Протоиерей А. Мень был и остаётся твёрдым исповедником христианства, несокрушимым служителем Иисуса Христа, мужественным свидетелем сущностного единства всей мировой Церкви. Он относится к числу тех рыцарей духа, которые становятся понятны людям лишь по прошествии многих и многих лет. Это человек XXI века. В настоящее время Россия ещё недостаточно созрела, чтобы понять и верно оценить труды и служение этого пастыря. Адекватно оценить личность такого масштаба (со всеми её неизбежными сложностями) способны либо силы святости, либо силы зла.
Последние это сделали. Ужаснулись — и убили его.
Кто же его убил?
Одни говорят — КГБ. Другие — шовинисты и антисемиты. Третьи добавляют: шовинисты и антисемиты из обскурантистских кругов.
А разве между всеми этими силами есть какая‑нибудь разница?
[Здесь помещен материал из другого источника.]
(** * CosmicNetworkSim1: spatial grid and per-frame simulation pipeline

    A shallow embedding of [src/spatialGrid.ts] (classes [SpatialGrid] and
    [NetworkManager]) and of the entity classes [Star], [RadioWave],
    [Connection] and [DustCloud], together with the properties of the
    specification that were checked against them.  The continuation of
    Part I embeds [validate] and [sanitize] of [SimulationSettings], the
    intersection tests of [DustCloud], [generateDustClouds], [reset] and
    [getArmPosition]; Part IV proves further properties of the program:
    of the grid, of the settings, of the dust tests, of one tick and of
    the manager over its whole life.

    Modelling conventions.
    - A JavaScript [number] is an exact rational ([Q]); rounding, NaN and
      the infinities of IEEE doubles are outside the model.  Divisions by
      a zero denominator are therefore outside the model as well, and the
      theorems that divide carry the positivity of the divisor.  Where
      the rounding of a quotient decides what the program does (the cell
      of a position in [SpatialGrid]), the code is embedded a second
      time over binary64 doubles (module [Double]) and evaluated there.
    - [Math.sqrt] never has to be evaluated: every square root of the
      source ends in a comparison, which is decided on the squares
      ([sqrt_leb], [sqrt_ltb]); Part III relates these tests to the
      reading of the source over the real numbers.
    - [Math.random()] and [Date.now()/1000] are read from an oracle (two
      sequences of rationals) through cursors that advance at every call.
    - A reference to a [Star] object is its [id]: [Star.nextId++] gives a
      distinct id to every object ever constructed.  Objects live in a
      heap keyed by id, so that a [Connection] and the [stars] array alias
      the same mutable object.
    - Rendering resources (meshes, lines, lights, scene membership) are
      kept only as far as the logical state reads or writes them. *)

From Stdlib Require Import QArith Qround Lqa Qabs.
From stdpp Require Import gmap list.
From Stdlib Require Reals Qreals Lra.
From Stdlib Require Ascii.
From stdpp Require strings.
From Stdlib Require Floats.
(** A table with no URL of its own (none, or an empty one) in a dataset
    with a non-empty [url]: every URL handed to the engine in the pass is
    the dataset's, whatever an earlier table used. *)
Theorem dataset_url_is_default self table_obj url st v r st' :
  (forall w, table_obj !! "url" = Some w -> truthy w = false) ->
  script_attrs self !! "url" = Some v -> truthy v = true ->
  loop_body self table_obj url st = (r, st') ->
  exists evs, st' = emits st evs /\
    Forall (fun ev => forall u, url_arg ev = Some u -> u = v) evs /\
    forall sig url', r = Val (sig, url') -> url' = Some v.
Proof.
  intros Hown Hv Ht; apply loop_body_url.
  by apply resolve_url_default.
Qed.

Lemma dataset_url_is_default_witness :
  exists evs,
    emits (state_of plain_engine)
      [Call (Eng.auto_create_table second_table (PStr "http://x") None);
       Call (Eng.insert_data_from_url (PStr "http://x"));
       Call Eng.disconnect_files]
    = emits (state_of plain_engine) evs /\
    Forall (fun ev => forall u, url_arg ev = Some u -> u = PStr "http://x")
      evs /\
    forall sig url',
      Val (Fallthrough, Some (PStr "http://x")) = Val (sig, url') ->
      url' = Some (PStr "http://x").
Proof.
  apply (dataset_url_is_default two_tables second_table
           (Some (PStr "http://old")) (state_of plain_engine)
           (PStr "http://x") (Val (Fallthrough, Some (PStr "http://x")))).
  - intros w Hw; vm_compute in Hw; discriminate.
  - reflexivity.
  - reflexivity.
  - reflexivity.
Defined.

(** A dataset without a [url] attribute: at the first table that has no
    URL of its own, line 123 raises [AttributeError]; nothing is called
    for that table and the run ends there, before the tables that
    follow. *)
Theorem missing_url_attribute_aborts self k table_obj rest url st :
  (forall w, table_obj !! "url" = Some w -> truthy w = false) ->
  script_attrs self !! "url" = None ->
  for_tables self ((k, table_obj) :: rest) url st
  = (Raise (AttributeError "url"), st).
Proof.
  intros Hown Hv; simpl; unfold loop_body, bind.
  by rewrite resolve_url_missing.
Qed.

Lemma missing_url_attribute_aborts_witness :
  for_tables (script_of [] []) [("b", second_table); ("a", first_table)]
    (Some (PStr "http://old")) (state_of plain_engine)
  = (Raise (AttributeError "url"), state_of plain_engine).
Proof.
  apply (missing_url_attribute_aborts (script_of [] []) "b" second_table
           [("a", first_table)] (Some (PStr "http://old"))
           (state_of plain_engine)).
  - intros w Hw; vm_compute in Hw; discriminate.
  - reflexivity.
Defined.

(** When [url] was never bound (first table, empty dataset [url], no
    URL on the table), a pass that reads it raises [UnboundLocalError]
    before any engine call.  It reads it when the table or the dataset is
    archived, when [process_tables] is to be called, or when the creation
    block is skipped and a tabular insertion is selected. *)
Theorem unbound_url_raises self table_obj st v :
  (forall w, table_obj !! "url" = Some w -> truthy w = false) ->
  script_attrs self !! "url" = Some v -> truthy v = false ->
  hasattr (script_attrs self) "archived" || hasattr table_obj "archived"
    = true \/
  creates (self_engine st) table_obj = true \/
  (engine_attrs (self_engine st) !! "spatial_support" = None /\
   exists dt, table_obj !! "dataset_type" = Some dt /\
     py_in_strs dt ["RasterDataset"; "VectorDataset"] = false) ->
  loop_body self table_obj None st = (Raise (UnboundLocalError "url"), st).
Proof.
  intros Hown Hv Ht Hneeds.
  unfold loop_body; unfold bind at 1.
  rewrite (resolve_url_stale self table_obj None st v) by done.
  unfold bind at 1, archive_stage.
  destruct (hasattr (script_attrs self) "archived"
            || hasattr table_obj "archived") eqn:Harch; [done |].
  unfold ret at 1, bind at 1.
  destruct Hneeds as [? | [Hc | (Hss & dt & Hdt & Hin)]]; [done | |].
  - by rewrite create_stage_creates.
  - destruct (creates (self_engine st) table_obj) eqn:Hc;
      [by rewrite create_stage_creates |].
    rewrite create_stage_skipped; [by run | | done].
    revert Hc; unfold creates; rewrite Hss.
    intros Hc f Hf; rewrite Hf in Hc; by destruct (py_eq_str f "tabular").
Qed.

Lemma unbound_url_raises_witness :
  loop_body no_default_url second_table None (state_of plain_engine)
  = (Raise (UnboundLocalError "url"), state_of plain_engine).
Proof.
  apply (unbound_url_raises no_default_url second_table
           (state_of plain_engine) (PStr "")).
  - intros w Hw; vm_compute in Hw; discriminate.
  - reflexivity.
  - reflexivity.
  - right; left; reflexivity.
Defined.

(** ** The metadata methods *)

Lemma append_nil (b : string) : EmptyString +:+ b = b.
Proof. reflexivity. Qed.

Lemma append_cons x (a b : string) : String x a +:+ b = String x (a +:+ b).
Proof. reflexivity. Qed.

Lemma append_assoc (a b c : string) : (a +:+ b) +:+ c = a +:+ (b +:+ c).
Proof.
  induction a as [| x a IH]; [done |].
  by rewrite !append_cons, IH.
Qed.

Lemma append_nil_r (a : string) : a +:+ EmptyString = a.
Proof.
  induction a as [| x a IH]; [done |].
  by rewrite append_cons, IH.
Qed.

Lemma str_prefix_app p b : str_prefix p (p +:+ b) = true.
Proof.
  induction p as [| x p IH]; [done |].
  rewrite append_cons; simpl.
  by rewrite Ascii.eqb_refl, IH.
Qed.

Lemma str_prefix_inv p : forall s,
  str_prefix p s = true -> exists b, s = p +:+ b.
Proof.
  induction p as [| x p IH]; intros s; simpl.
  - by exists s.
  - destruct s as [| y s]; [done |].
    intros [Hxy Hp]%andb_true_iff.
    apply Ascii.eqb_eq in Hxy as ->.
    destruct (IH _ Hp) as (b & ->); by exists b.
Qed.

Lemma str_contains_unfold n h :
  str_contains n h
  = str_prefix n h
    || match h with
       | String _ h' => str_contains n h'
       | EmptyString => false
       end.
Proof. by destruct h. Qed.

Lemma str_contains_intro n a b : str_contains n (a +:+ (n +:+ b)) = true.
Proof.
  induction a as [| x a IH].
  - by rewrite append_nil, str_contains_unfold, str_prefix_app.
  - rewrite append_cons, str_contains_unfold.
    by rewrite IH, orb_true_r.
Qed.

Lemma str_contains_inv n : forall h,
  str_contains n h = true -> exists a b, h = a +:+ (n +:+ b).
Proof.
  induction h as [| x h IH]; rewrite str_contains_unfold.
  - rewrite orb_false_r; intros (b & ->)%str_prefix_inv.
    by exists EmptyString, b.
  - intros [(b & ->)%str_prefix_inv | Hh]%orb_true_iff.
    + by exists EmptyString, b.
    + destruct (IH Hh) as (a & b & ->).
      by exists (String x a), b.
Qed.

Lemma str_join_ok sep l :
  Forall (fun v => is_str v = true) l -> exists s, str_join sep l = Val s.
Proof.
  induction 1 as [| v l Hv Hl IH]; [by eexists |].
  destruct v as [| | | s |]; try done.
  destruct IH as (r & Hr); simpl.
  destruct l; [by eexists |].
  rewrite Hr; by eexists.
Qed.

Lemma str_join_inv sep l : forall s,
  str_join sep l = Val s -> Forall (fun v => is_str v = true) l.
Proof.
  induction l as [| v l IH]; intros s; [constructor |].
  destruct v as [| | | x |]; try done.
  simpl; destruct l as [| w l]; [by repeat constructor |].
  destruct (str_join sep (w :: l)) as [r | e] eqn:Hr; [| done].
  intros _; constructor; [done | by eapply IH].
Qed.

(** A joined string contains each of its items. *)
Lemma str_join_elem sep x l : forall s,
  str_join sep l = Val s -> In (PStr x) l -> exists a b, s = a +:+ (x +:+ b).
Proof.
  induction l as [| v l IH]; intros s; [done |].
  destruct v as [| | | y |]; try done.
  simpl; destruct l as [| w l].
  - intros [= <-] [[= ->] | []].
    exists EmptyString, EmptyString.
    by rewrite append_nil, append_nil_r.
  - destruct (str_join sep (w :: l)) as [r | e] eqn:Hr; [| done].
    intros [= <-] [[= ->] | Hin].
    + by exists EmptyString, (sep +:+ r).
    + destruct (IH _ eq_refl Hin) as (a & b & ->).
      exists (y +:+ (sep +:+ a)), b.
      by rewrite !append_assoc.
Qed.

Lemma reference_url_value meta :
  reference_url meta
  = Some (if truthy (meta_ref meta) then meta_ref meta
          else match meta_urls meta with
               | [(_, v)] => v
               | _ => PNone
               end).
Proof.
  unfold reference_url, dict_get.
  destruct (truthy (meta_ref meta)); [done |].
  destruct (meta_urls meta) as [| [k v] [| kv urls]]; simpl; [done | | done].
  by rewrite String.eqb_refl.
Qed.

(** [Script.reference_url] never raises.  A truthy [ref] is returned
    whatever [urls] holds; with a falsy [ref] the result is the only
    value of [urls] when the dict has exactly one entry, and [None] when
    it is empty or has two entries or more. *)
Theorem reference_url_cases meta :
  (truthy (meta_ref meta) = true ->
   reference_url meta = Some (meta_ref meta)) /\
  (truthy (meta_ref meta) = false ->
   (forall k v, meta_urls meta = [(k, v)] -> reference_url meta = Some v) /\
   (length (meta_urls meta) <> 1 -> reference_url meta = Some PNone)).
Proof.
  rewrite reference_url_value.
  split; [by intros -> |]; intros ->; split.
  - by intros k v ->.
  - by destruct (meta_urls meta) as [| [k v] [| kv urls]].
Qed.

Lemma reference_url_cases_witness :
  reference_url portal_meta = Some (PStr "http://x/birds").
Proof.
  apply (proj1 (proj2 (reference_url_cases portal_meta) eq_refl)
           "main" (PStr "http://x/birds")).
  reflexivity.
Defined.

(** [Script.__str__] on a dataset whose name is a string: the name
    alone when there is no reference URL; the name, a newline and the
    reference URL when that is a non-empty string; [TypeError] when the
    reference is truthy and not a string. *)
Theorem Script_str_shape self meta n :
  script_name self = PStr n ->
  exists r, reference_url meta = Some r /\
    Script_str self meta
    = if truthy r then
        match r with
        | PStr u => Val (PStr (n +:+ (newline +:+ u)))
        | _ => Raise TypeError
        end
      else Val (PStr n).
Proof.
  intros Hn; unfold Script_str; rewrite reference_url_value, Hn.
  eexists; split; [done |].
  match goal with |- context [truthy ?r] => destruct (truthy r), r end; done.
Qed.

Lemma Script_str_shape_witness :
  exists r, reference_url portal_meta = Some r /\
    Script_str portal portal_meta
    = if truthy r then
        match r with
        | PStr u => Val (PStr ("ds" +:+ (newline +:+ u)))
        | _ => Raise TypeError
        end
      else Val (PStr "ds").
Proof. apply (Script_str_shape portal portal_meta "ds"); reflexivity. Defined.

Lemma upper_ascii_app a b :
  upper_ascii (a +:+ b) = upper_ascii a +:+ upper_ascii b.
Proof.
  induction a as [| x a IH]; [done |].
  rewrite append_cons; simpl; by rewrite IH, append_cons.
Qed.

Lemma forallb_Permutation {A} (f : A -> bool) (l l' : list A) :
  l ≡ₚ l' -> forallb f l = forallb f l'.
Proof.
  induction 1 as [| x l l' _ IH | x y l | l l' l'' _ IH1 _ IH2]; simpl.
  - done.
  - by rewrite IH.
  - by rewrite !andb_assoc, (andb_comm (f y)).
  - by rewrite IH1.
Qed.

Section SearchFacts.
Context (up : string -> string) (self : Script) (meta : Metadata).

(** The loop stops with [False] at the first term that is not found
    and raises at the first term that is not a string: either way the
    answer is [False]. *)
Lemma terms_loop_forallb s terms :
  match terms_loop up s terms with
  | Val b => b
  | Raise _ => false
  end = forallb (term_found up s) terms.
Proof.
  induction terms as [| [| | | t |] terms IH]; simpl; try done.
  by destruct (str_contains (up t) s).
Qed.

(** What [matches_terms] answers, from the metadata and the terms. *)
Lemma matches_terms_value terms :
  matches_terms up self meta terms
  = match meta_keywords meta with
    | PList keywords =>
        match str_join " " ([script_name self; meta_description meta;
                             script_name self] ++ keywords) with
        | Val joined => forallb (term_found up (up joined)) terms
        | Raise _ => false
        end
    | _ => false
    end.
Proof.
  unfold matches_terms, matches_terms_try.
  destruct (meta_keywords meta) as [| | | | keywords]; try done.
  destruct (str_join _ _) as [joined | e]; [| done].
  apply terms_loop_forallb.
Qed.

(** [matches_terms] is a conjunction over the terms: a dataset matches
    a list of terms put together from two lists exactly when it matches
    both lists. *)
Theorem matches_terms_app terms terms' :
  matches_terms up self meta (terms ++ terms')
  = matches_terms up self meta terms && matches_terms up self meta terms'.
Proof.
  rewrite !matches_terms_value.
  destruct (meta_keywords meta) as [| | | | keywords]; try done.
  destruct (str_join _ _) as [joined | e]; [| done].
  apply forallb_app.
Qed.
Отец Александр не одно десятилетие был самым ярким и талантливым апологетом, миссионером и проповедником христианства на территории России. Ни у кого из активно влияющих на общество церковных и духовных лидеров (я не говорю о чисто политической, очень нужной сфере деятельности) не было и не будет столь ярко и твёрдо явленной проповеди единства не только внутри Православия, но и вообще всех христиан. Это осуществлял только о. А. Мень. За это его ненавидели и преследовали. В последнее время ситуация изменилась настолько, что он получил доступ к тысячным аудиториям, к средствам массовой коммуникации. Его влияние на общество становилось реальным и необратимым. Наконец, он сочетал в себе столько инициатив и родов деятельности, которые под силу разве что целому богословскому институту или монастырю, каковых в России нет и до сих пор. Или — святому. И в этом смысле его до сих пор абсолютно некем заменить. Его убийство было сознательным и целенаправленным убийством человека, по уровню значения для России занимавшего то же место, что и А. Солженицын и А. Сахаров. Убийство человека такого масштаба не могло быть ни совпадением, ни делом рук маньяка–одиночки. Это понимают все здравомыслящие люди. Каким образом всё было осуществлено организационно и технически, остаётся только предполагать.
Известно, например, что английскому королю Генриху II достаточно было лишь произнести в нужный момент и в надлежащем месте: «Ох уж этот Томас Бекетт!» — и выдающийся лондонский епископ был злодейски умерщвлён.
Есть что‑то жуткое и зловещее в том, что за полтора года виновники не только не были найдены, но и нагло, не скрывая, намеренно не искались. Вместо этого соответствующие органы пытались изучить круг духовных детей о. Александра. Скажу сразу, что им это не удалось, ибо созданная священником структура рассчитана в том числе и на времена самых жестоких гонений.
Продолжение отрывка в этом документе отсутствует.